La Cremazione e la Posizione della Chiesa
Recentemente, la cremazione senza funerale si sta diffondendo sempre di più per svariati motivi. La cremazione è una pratica antica in cui il cadavere viene bruciato e ridotto in cenere. Sebbene la cremazione, considerata in se stessa, non sia direttamente contraria a nessun dogma cattolico, nemmeno a quello della resurrezione dei corpi (l’onnipotenza di Dio è assoluta, illimitata), la Chiesa, fin dalle origini, ha costantemente proscritto il “costume barbaro” di consegnare il corpo ad un’opera di distruzione così violenta e contraria alla natura, ribadendo il rispetto dovuto ai corpi dei fedeli defunti che sono stati il tempio dello Spirito Santo, santificati durante la loro vita dai vari sacramenti.

Cremazione Senza Funerale: Motivazioni e Processo
Ci sono una serie di ragioni per cui le persone scelgono un funerale senza cerimonia o senza messa, e spesso non è solo una questione di costi. Le motivazioni possono essere duplici: talvolta, il dolore è talmente forte da non lasciare spazio a decisioni complesse, quindi ci si avvale delle ultime volontà del congiunto. Se non ha espresso nulla in contrario, la cerimonia viene officiata, altrimenti si passa direttamente alla sepoltura e cremazione, se richiesta. A meno che non ci siano profonde motivazioni religiose, lo scopo delle esequie è quello di fornire un conforto a familiari e amici per la perdita di un loro caro. Una cremazione senza cerimonia si adatta a chi cerca la forma più semplice di funerale, o desidera organizzare un funerale in un luogo di loro scelta, in una data e ora che gli si addice. Anche se non si vuole alcuna cerimonia, per cui la salma passa direttamente dal luogo del decesso al luogo della cremazione, è necessario rivolgersi a un’impresa di Onoranze Funebri. Trascorse 24 ore dal momento del decesso, la persona amata viene trasportata al crematorio con un veicolo funebre semplice, sotto la supervisione di un addetto qualificato. Dopo la cremazione, le ceneri saranno restituite alla famiglia e potranno essere disperse, custodite in casa o tumulate in cimitero.

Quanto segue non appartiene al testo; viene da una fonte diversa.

(** * Virtual Number Reseller: wallet, top-up callback and buy flow

    A shallow embedding of the Express routes of the backend
    ([src/routes/topup.js], [src/routes/orders.js], [src/routes/admin.js])
    over the four tables of [src/models/migrations.sql].

    Each route handler is an [async] function: a sequence of awaited calls
    (SQL statements sent to the shared Postgres client, HTTP calls to the
    payment gateway or to an SMS provider) that ends by sending a response or
    by throwing.  The embedding keeps that shape: a handler is a tree of
    awaited effects ([Handler]), the database is an explicit state ([Db]),
    and two semantics are given, one that runs a handler to completion and
    one that interleaves two handlers at their [await] points.

    The register and login routes of [src/routes/auth.js] touch neither a
    balance nor a top-up nor an order; they are modelled apart, in [Auth],
    with the password hashes and the id sequence of [users] that only they
    use. *)

From stdpp Require Import gmap strings list fin_maps.
From Stdlib Require Import ZArith Lia Ascii String.

Local Open Scope Z_scope.

(** ** Tables of [migrations.sql]

    NUMERIC amounts are fixed-point decimals; they are counted here in minor
    units, as integers.  Columns that no modelled route reads or writes
    (phone, password_hash, created_at) are left out.  Amounts, prices and
    balances are never NULL: the routes write them from a value or leave the
    column default, and the only arithmetic on them is NUMERIC addition and
    subtraction, which is exact. *)

Record User := mkUser {
  email : string;
  role : string;
  wallet_balance : Z
}.

Record Service := mkService {
  s_code : string;
  s_name : string;
  s_provider : string;
  s_provider_cost : Z;
  s_price : Z;
  s_active : bool
}.

Record Topup := mkTopup {
  t_user_id : option Z;
  t_amount : Z;
  t_tx_ref : option string;
  t_status : string
}.

Record Order := mkOrder {
  o_user_id : Z;
  o_service_id : Z;
  o_provider : string;
  o_provider_order_id : option string;
  o_virtual_number : option string;
  o_sms_code : option string;
  o_status : string
}.

(** The database: one finite map per table, keyed by the SERIAL primary key,
    and the two sequences the modelled INSERTs draw from. *)
Record Db := mkDb {
  users : gmap Z User;
  services : gmap Z Service;
  topups : gmap Z Topup;
  orders : gmap Z Order;
  topups_id_seq : Z;
  orders_id_seq : Z
}.

Definition set_users (f : gmap Z User -> gmap Z User) (db : Db) : Db :=
  mkDb (f (users db)) (services db) (topups db) (orders db)
       (topups_id_seq db) (orders_id_seq db).

Definition set_services (f : gmap Z Service -> gmap Z Service) (db : Db) : Db :=
  mkDb (users db) (f (services db)) (topups db) (orders db)
       (topups_id_seq db) (orders_id_seq db).

Definition set_topups (f : gmap Z Topup -> gmap Z Topup) (db : Db) : Db :=
  mkDb (users db) (services db) (f (topups db)) (orders db)
       (topups_id_seq db) (orders_id_seq db).

Definition set_orders (f : gmap Z Order -> gmap Z Order) (db : Db) : Db :=
  mkDb (users db) (services db) (topups db) (f (orders db))
       (topups_id_seq db) (orders_id_seq db).

Definition balance (db : Db) (uid : Z) : option Z :=
  wallet_balance <$> users db !! uid.

Definition add_balance (d : Z) (u : User) : User :=
  mkUser (email u) (role u) (wallet_balance u + d).

Definition with_status (st : string) (t : Topup) : Topup :=
  mkTopup (t_user_id t) (t_amount t) (t_tx_ref t) st.

Definition with_price (p : Z) (s : Service) : Service :=
  mkService (s_code s) (s_name s) (s_provider s) (s_provider_cost s) p (s_active s).

(** ** JavaScript string helpers used by the callback *)

Module Js.

Fixpoint drop (n : nat) (s : string) : string :=
  match n, s with
  | O, _ => s
  | S n', String _ s' => drop n' s'
  | S _, EmptyString => EmptyString
  end.

(** [s.replace(pat, rep)] with a string pattern: the first occurrence only. *)
Fixpoint replace (pat rep s : string) : string :=
  if String.prefix pat s then (rep +:+ drop (String.length pat) s)%string
  else match s with
       | EmptyString => EmptyString
       | String c s' => String c (replace pat rep s')
       end.

Definition is_space (c : ascii) : bool :=
  let n := nat_of_ascii c in
  ((9 <=? n) && (n <=? 13) || (n =? 32))%nat.

Fixpoint trim_start (s : string) : string :=
  match s with
  | String c s' => if is_space c then trim_start s' else s
  | EmptyString => EmptyString
  end.

(** Value of a digit in the given radix, if it is one. *)
Definition digit (radix : Z) (c : ascii) : option Z :=
  let n := Z.of_nat (nat_of_ascii c) in
  let v := if (48 <=? n) && (n <=? 57) then Some (n - 48)
           else if (97 <=? n) && (n <=? 122) then Some (n - 87)
           else if (65 <=? n) && (n <=? 90) then Some (n - 55)
           else None in
  match v with
  | Some d => if d <? radix then Some d else None
  | None => None
  end.

(** Longest prefix of digits, accumulated left to right; [None] when the
    string does not start with a digit. *)
Fixpoint digits (radix : Z) (acc : option Z) (s : string) : option Z :=
  match s with
  | String c s' =>
      match digit radix c with
      | Some d => digits radix (Some (radix * default 0 acc + d)) s'
      | None => acc
      end
  | EmptyString => acc
  end.

Definition strip_sign (s : string) : Z * string :=
  match s with
  | String "-" s' => (-1, s')
  | String "+" s' => (1, s')
  | _ => (1, s)
  end.

Definition strip_radix (s : string) : Z * string :=
  match s with
  | String "0" (String "x" s') => (16, s')
  | String "0" (String "X" s') => (16, s')
  | _ => (10, s)
  end.

(** [parseInt(s)] without a radix argument; [None] is NaN. *)
Definition parseInt (s : string) : option Z :=
  let '(sign, s1) := strip_sign (trim_start s) in
  let '(radix, s2) := strip_radix s1 in
  Z.mul sign <$> digits radix None s2.

(** [parseFloat] is applied by the buy route to the decimal strings the
    driver returns for NUMERIC columns, and the two doubles are compared
    with [<].  Rounding to a double is monotone, and decimals of up to 15
    significant digits round to distinct doubles, so on such amounts the
    comparison of the doubles is the comparison of the amounts: on amounts
    counted in minor units the conversion is the identity. *)
Definition parseFloat (x : Z) : Z := x.

(** [a || b] on optional strings: the empty string and undefined are falsy. *)
Definition truthy (v : option string) : bool :=
  match v with
  | Some s => negb (String.eqb s "")
  | None => false
  end.

Definition or (a b : option string) : option string :=
  if truthy a then a else b.

End Js.

(** ** Requests, responses and the outside world

    The ids carried by a request body or a route parameter are INTEGER
    values, the type of the columns they are compared with. *)

Module Create.
Record Body := mk { amount : Z; user_id : option Z }.
End Create.

Module Callback.
(** The handler destructures [billExternalReferenceNo], [status] and
    [amount] from the body; [signature] is the field by which the gateway
    authenticates the event. *)
Record Body := mk {
  billExternalReferenceNo : string;
  status : string;
  amount : Z;
  signature : string
}.
End Callback.

Module Buy.
Record Body := mk { user_id : Z; service_id : Z }.
End Buy.

Module SetPrice.
Record Request := mk { id : Z; price : Z }.
End SetPrice.

(** The two provider wrapper modules, [services/cyberyozh.js] and
    [services/grizzlysms.js]. *)
Inductive Provider := cyber | grizzly.

(** [resp.data] of a provider's [orderNumber]: the fields the buy route
    reads, [order_id], [id] and [number], each possibly undefined. *)
Record ProviderResult := mkProviderResult {
  order_id : option string;
  provider_id : option string;
  number : option string
}.

Inductive Body :=
| Text (s : string)
| JsonError (error : string)
| JsonPayment (payment_url : option string) (topupId : Z)
| JsonOrder (order_id : Z) (provider : ProviderResult)
| JsonOk.

Record Response := mkResponse { res_status : Z; res_body : Body }.

(** What the network answers while one request is served.  [None] is a
    rejected call (network error, non-2xx answer, or a null body that the
    handler dereferences): the awaiting handler throws. *)
Record Upstream := mkUpstream {
  createBill : Z -> Z -> option (option string);
  orderNumber : Provider -> string -> option ProviderResult
}.

(** ** Awaited effects

    One constructor per SQL statement of the routes, in the order of their
    parameters, and one per outgoing HTTP call. *)
Inductive Effect :=
(* INSERT INTO topups(user_id, amount, status) VALUES($1,$2,$3) RETURNING id *)
| InsertTopup (user_id : option Z) (amount : Z) (status : string)
(* UPDATE topups SET status=$1 WHERE id=$2 *)
| UpdateTopupStatus (status : string) (id : option Z)
(* SELECT user_id, amount FROM topups WHERE id=$1 *)
| SelectTopup (id : option Z)
(* UPDATE users SET wallet_balance = wallet_balance + $1 WHERE id=$2 *)
| CreditWallet (amount : Z) (user_id : option Z)
(* SELECT * FROM services WHERE id=$1 *)
| SelectService (id : Z)
(* SELECT wallet_balance FROM users WHERE id=$1 *)
| SelectWalletBalance (user_id : Z)
(* INSERT INTO orders(user_id, service_id, provider, provider_order_id,
   virtual_number, status) VALUES($1,$2,$3,$4,$5,$6) RETURNING id *)
| InsertOrder (user_id service_id : Z) (provider : string)
              (provider_order_id virtual_number : option string) (status : string)
(* UPDATE users SET wallet_balance = wallet_balance - $1 WHERE id=$2 *)
| DebitWallet (price : Z) (user_id : Z)
(* UPDATE services SET price=$1 WHERE id=$2 *)
| UpdateServicePrice (price : Z) (id : Z)
(* axios.post(.../index.php/api/createBill, payload) *)
| CreateBill (billPrice : Z) (topupId : Z)
(* cyber.orderNumber(service.code) or grizzly.orderNumber(service.code) *)
| OrderNumber (p : Provider) (serviceCode : string).

(** What the awaited call resolves to: [rows[0]] of a SELECT (absent when no
    row matches), the RETURNING id of an INSERT, [resp.data] of an HTTP call. *)
Definition reply (e : Effect) : Type :=
  match e with
  | InsertTopup _ _ _ => Z
  | UpdateTopupStatus _ _ => unit
  | SelectTopup _ => option (option Z * Z)
  | CreditWallet _ _ => unit
  | SelectService _ => option Service
  | SelectWalletBalance _ => option Z
  | InsertOrder _ _ _ _ _ _ => Z
  | DebitWallet _ _ => unit
  | UpdateServicePrice _ _ => unit
  | CreateBill _ _ => option string
  | OrderNumber _ _ => ProviderResult
  end.

(** An async route handler: it sends a response, throws (the promise of the
    handler rejects and no response is sent), or awaits an effect and goes on
    with what it resolved to. *)
Inductive Handler :=
| Send (status : Z) (body : Body)
| Throw
| Await (e : Effect) (k : reply e -> Handler).

Notation "'await!' x ':=' e 'in' k" := (Await e (fun x => k))
  (at level 10, x name, e at level 100, k at level 200).

(** ** The routes *)

(** [POST /api/topup/create] *)
Definition topup_create (req : Create.Body) : Handler :=
  await! topupId := InsertTopup (Create.user_id req) (Create.amount req) "pending" in
  await! url := CreateBill (Create.amount req) topupId in
  Send 200 (JsonPayment url topupId).

(** [POST /api/topup/callback] *)
Definition topup_callback (req : Callback.Body) : Handler :=
  let topupId :=
    Js.parseInt (Js.replace "topup_" "" (Callback.billExternalReferenceNo req)) in
  if String.eqb (Callback.status req) "PAID" then
    await! _ := UpdateTopupStatus "paid" topupId in
    await! topup := SelectTopup topupId in
    match topup with
    | None => Throw
    | Some (user_id, amount) =>
        await! _ := CreditWallet amount user_id in
        Send 200 (Text "OK")
    end
  else Send 200 (Text "OK").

Costo della Cremazione Senza Funerale
È importante fare chiarezza sulla terminologia: il servizio funebre è l’insieme di elementi indispensabili per il funerale (bara, auto funebre, disbrigo della documentazione, pagamento tassa di cremazione); la cerimonia funebre è il momento in cui si onora o saluta il defunto, tenuta in chiesa, altro luogo di culto o qualsiasi luogo; il funerale è l’insieme di servizio funebre e cerimonia funebre. Quando si parla di “cremazione senza funerale”, si intende “senza cerimonia funebre”. Se tale decisione è dettata da un fattore economico, fare o meno una cerimonia religiosa o un rito civile modesto non incide molto sul costo di un funerale, al massimo consente un risparmio di poche centinaia di euro. Esistono strutture apposite per la celebrazione, come il Pantheon o la Sala del Commiato all’interno del Polo Crematorio di Borgo Panigale.